**Brief**. Exactly as written, copy the lines that run from the start of the data below to the line containing "rationals [Q] (floating-point", both ends included.

**Entries provided**.

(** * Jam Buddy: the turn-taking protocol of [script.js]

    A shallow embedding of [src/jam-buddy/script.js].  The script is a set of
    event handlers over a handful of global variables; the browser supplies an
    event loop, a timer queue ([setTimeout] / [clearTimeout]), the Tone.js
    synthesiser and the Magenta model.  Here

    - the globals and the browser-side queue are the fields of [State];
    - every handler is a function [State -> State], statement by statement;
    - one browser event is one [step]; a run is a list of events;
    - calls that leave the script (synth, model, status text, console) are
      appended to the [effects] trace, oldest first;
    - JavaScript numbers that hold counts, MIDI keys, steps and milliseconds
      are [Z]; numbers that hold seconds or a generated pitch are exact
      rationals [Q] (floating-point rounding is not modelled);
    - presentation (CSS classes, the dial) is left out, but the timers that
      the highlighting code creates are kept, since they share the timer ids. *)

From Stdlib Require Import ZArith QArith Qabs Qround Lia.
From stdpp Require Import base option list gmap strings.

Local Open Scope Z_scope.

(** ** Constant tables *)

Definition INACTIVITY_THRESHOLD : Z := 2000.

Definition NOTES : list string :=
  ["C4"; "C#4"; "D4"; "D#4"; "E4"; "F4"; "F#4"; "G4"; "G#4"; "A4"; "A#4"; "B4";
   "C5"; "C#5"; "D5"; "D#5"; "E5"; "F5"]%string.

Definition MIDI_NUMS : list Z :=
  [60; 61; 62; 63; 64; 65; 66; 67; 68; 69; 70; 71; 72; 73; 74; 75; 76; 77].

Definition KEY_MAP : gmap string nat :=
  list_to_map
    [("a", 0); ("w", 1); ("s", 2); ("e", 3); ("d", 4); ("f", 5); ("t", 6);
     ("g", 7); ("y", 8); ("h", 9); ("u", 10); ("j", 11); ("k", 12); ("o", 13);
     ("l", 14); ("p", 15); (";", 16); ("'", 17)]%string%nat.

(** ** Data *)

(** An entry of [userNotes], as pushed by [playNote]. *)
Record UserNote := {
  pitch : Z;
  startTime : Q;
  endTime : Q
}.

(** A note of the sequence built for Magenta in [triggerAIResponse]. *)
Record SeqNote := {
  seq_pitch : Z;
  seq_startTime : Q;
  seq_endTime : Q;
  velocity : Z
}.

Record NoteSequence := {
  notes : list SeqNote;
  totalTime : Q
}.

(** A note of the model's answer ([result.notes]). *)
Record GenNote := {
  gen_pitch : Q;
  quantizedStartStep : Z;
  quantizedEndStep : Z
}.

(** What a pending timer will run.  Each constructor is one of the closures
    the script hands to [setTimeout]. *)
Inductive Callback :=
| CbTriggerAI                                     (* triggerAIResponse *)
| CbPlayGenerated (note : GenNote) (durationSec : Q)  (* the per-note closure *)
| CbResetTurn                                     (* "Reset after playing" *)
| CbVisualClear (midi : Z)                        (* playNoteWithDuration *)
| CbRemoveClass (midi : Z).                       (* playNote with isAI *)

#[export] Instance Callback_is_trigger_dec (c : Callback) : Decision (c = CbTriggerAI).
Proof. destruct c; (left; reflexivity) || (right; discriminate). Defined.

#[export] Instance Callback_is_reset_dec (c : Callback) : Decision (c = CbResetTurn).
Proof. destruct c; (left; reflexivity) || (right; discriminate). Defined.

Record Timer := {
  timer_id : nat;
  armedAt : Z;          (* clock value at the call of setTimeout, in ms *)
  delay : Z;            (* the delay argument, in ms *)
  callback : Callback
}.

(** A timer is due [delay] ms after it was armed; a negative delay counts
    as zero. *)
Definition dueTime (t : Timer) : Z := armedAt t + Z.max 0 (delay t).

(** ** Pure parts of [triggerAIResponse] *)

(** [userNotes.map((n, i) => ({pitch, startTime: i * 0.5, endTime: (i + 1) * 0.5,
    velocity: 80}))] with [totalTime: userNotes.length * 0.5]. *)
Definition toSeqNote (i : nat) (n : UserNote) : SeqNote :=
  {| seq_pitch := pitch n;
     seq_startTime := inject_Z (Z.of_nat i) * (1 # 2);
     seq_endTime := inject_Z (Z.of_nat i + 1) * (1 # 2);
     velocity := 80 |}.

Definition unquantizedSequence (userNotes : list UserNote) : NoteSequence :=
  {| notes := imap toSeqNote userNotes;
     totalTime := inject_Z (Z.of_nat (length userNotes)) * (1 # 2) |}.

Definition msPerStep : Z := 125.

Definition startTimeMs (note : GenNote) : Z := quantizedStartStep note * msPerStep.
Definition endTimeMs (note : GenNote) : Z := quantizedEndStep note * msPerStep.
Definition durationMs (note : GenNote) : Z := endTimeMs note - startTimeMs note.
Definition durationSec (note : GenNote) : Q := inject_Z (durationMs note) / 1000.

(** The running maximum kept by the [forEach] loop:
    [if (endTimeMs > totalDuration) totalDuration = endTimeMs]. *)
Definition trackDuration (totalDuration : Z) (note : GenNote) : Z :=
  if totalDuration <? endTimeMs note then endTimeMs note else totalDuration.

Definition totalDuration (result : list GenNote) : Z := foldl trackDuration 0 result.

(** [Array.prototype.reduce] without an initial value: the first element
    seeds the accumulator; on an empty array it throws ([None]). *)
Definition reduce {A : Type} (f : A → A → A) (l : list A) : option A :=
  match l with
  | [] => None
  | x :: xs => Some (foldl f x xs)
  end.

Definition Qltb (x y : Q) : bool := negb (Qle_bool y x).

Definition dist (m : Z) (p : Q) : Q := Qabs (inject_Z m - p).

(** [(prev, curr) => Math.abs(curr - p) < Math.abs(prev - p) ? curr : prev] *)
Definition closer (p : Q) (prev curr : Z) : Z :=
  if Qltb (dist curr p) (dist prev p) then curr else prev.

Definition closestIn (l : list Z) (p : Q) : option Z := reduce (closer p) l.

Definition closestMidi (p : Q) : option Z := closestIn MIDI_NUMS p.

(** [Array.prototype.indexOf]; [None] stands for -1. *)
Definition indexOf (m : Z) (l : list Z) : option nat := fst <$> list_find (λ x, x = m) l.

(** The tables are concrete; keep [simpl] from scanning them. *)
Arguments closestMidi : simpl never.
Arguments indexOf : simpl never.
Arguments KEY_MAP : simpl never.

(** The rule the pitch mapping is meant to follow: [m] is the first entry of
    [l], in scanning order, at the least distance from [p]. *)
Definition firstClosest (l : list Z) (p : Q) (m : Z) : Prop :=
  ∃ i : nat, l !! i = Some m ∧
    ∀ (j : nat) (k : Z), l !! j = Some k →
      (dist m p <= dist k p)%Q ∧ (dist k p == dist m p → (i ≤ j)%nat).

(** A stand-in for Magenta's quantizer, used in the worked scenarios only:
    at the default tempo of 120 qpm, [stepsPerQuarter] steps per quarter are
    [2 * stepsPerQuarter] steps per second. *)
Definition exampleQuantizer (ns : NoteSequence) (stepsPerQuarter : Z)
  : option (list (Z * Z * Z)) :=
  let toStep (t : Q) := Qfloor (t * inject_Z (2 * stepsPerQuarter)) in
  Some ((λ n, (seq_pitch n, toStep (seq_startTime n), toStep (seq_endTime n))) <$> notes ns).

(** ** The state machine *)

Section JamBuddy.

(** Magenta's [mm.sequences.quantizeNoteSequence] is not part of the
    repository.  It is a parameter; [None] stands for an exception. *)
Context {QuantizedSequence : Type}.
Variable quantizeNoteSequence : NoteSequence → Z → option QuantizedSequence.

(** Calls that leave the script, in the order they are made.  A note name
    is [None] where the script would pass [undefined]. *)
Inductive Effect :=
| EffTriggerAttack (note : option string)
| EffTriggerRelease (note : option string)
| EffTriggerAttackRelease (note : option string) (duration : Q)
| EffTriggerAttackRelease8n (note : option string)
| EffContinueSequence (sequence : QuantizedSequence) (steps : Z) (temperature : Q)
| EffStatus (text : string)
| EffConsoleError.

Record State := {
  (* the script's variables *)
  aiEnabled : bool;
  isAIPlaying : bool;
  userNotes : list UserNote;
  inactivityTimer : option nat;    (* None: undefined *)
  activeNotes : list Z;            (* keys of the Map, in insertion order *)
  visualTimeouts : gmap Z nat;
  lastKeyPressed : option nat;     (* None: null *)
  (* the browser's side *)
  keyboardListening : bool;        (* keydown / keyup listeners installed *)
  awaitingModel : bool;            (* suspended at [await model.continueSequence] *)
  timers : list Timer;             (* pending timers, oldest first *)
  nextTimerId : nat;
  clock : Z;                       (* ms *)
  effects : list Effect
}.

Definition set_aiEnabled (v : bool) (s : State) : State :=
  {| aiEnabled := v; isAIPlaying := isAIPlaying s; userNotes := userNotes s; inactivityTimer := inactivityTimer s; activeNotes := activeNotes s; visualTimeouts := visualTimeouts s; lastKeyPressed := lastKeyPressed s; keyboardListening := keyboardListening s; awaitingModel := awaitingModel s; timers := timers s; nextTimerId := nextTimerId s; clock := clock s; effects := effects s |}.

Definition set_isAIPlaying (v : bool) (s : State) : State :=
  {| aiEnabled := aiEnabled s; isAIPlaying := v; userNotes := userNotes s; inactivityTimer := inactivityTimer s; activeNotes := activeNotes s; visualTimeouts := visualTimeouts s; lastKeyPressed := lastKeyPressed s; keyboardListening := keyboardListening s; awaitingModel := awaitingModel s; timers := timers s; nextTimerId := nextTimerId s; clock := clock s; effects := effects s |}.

**Response to this task**.
(** * Jam Buddy: the turn-taking protocol of [script.js]

    A shallow embedding of [src/jam-buddy/script.js].  The script is a set of
    event handlers over a handful of global variables; the browser supplies an
    event loop, a timer queue ([setTimeout] / [clearTimeout]), the Tone.js
    synthesiser and the Magenta model.  Here

    - the globals and the browser-side queue are the fields of [State];
    - every handler is a function [State -> State], statement by statement;
    - one browser event is one [step]; a run is a list of events;
    - calls that leave the script (synth, model, status text, console) are
      appended to the [effects] trace, oldest first;
    - JavaScript numbers that hold counts, MIDI keys, steps and milliseconds
      are [Z]; numbers that hold seconds or a generated pitch are exact
      rationals [Q] (floating-point rounding is not modelled);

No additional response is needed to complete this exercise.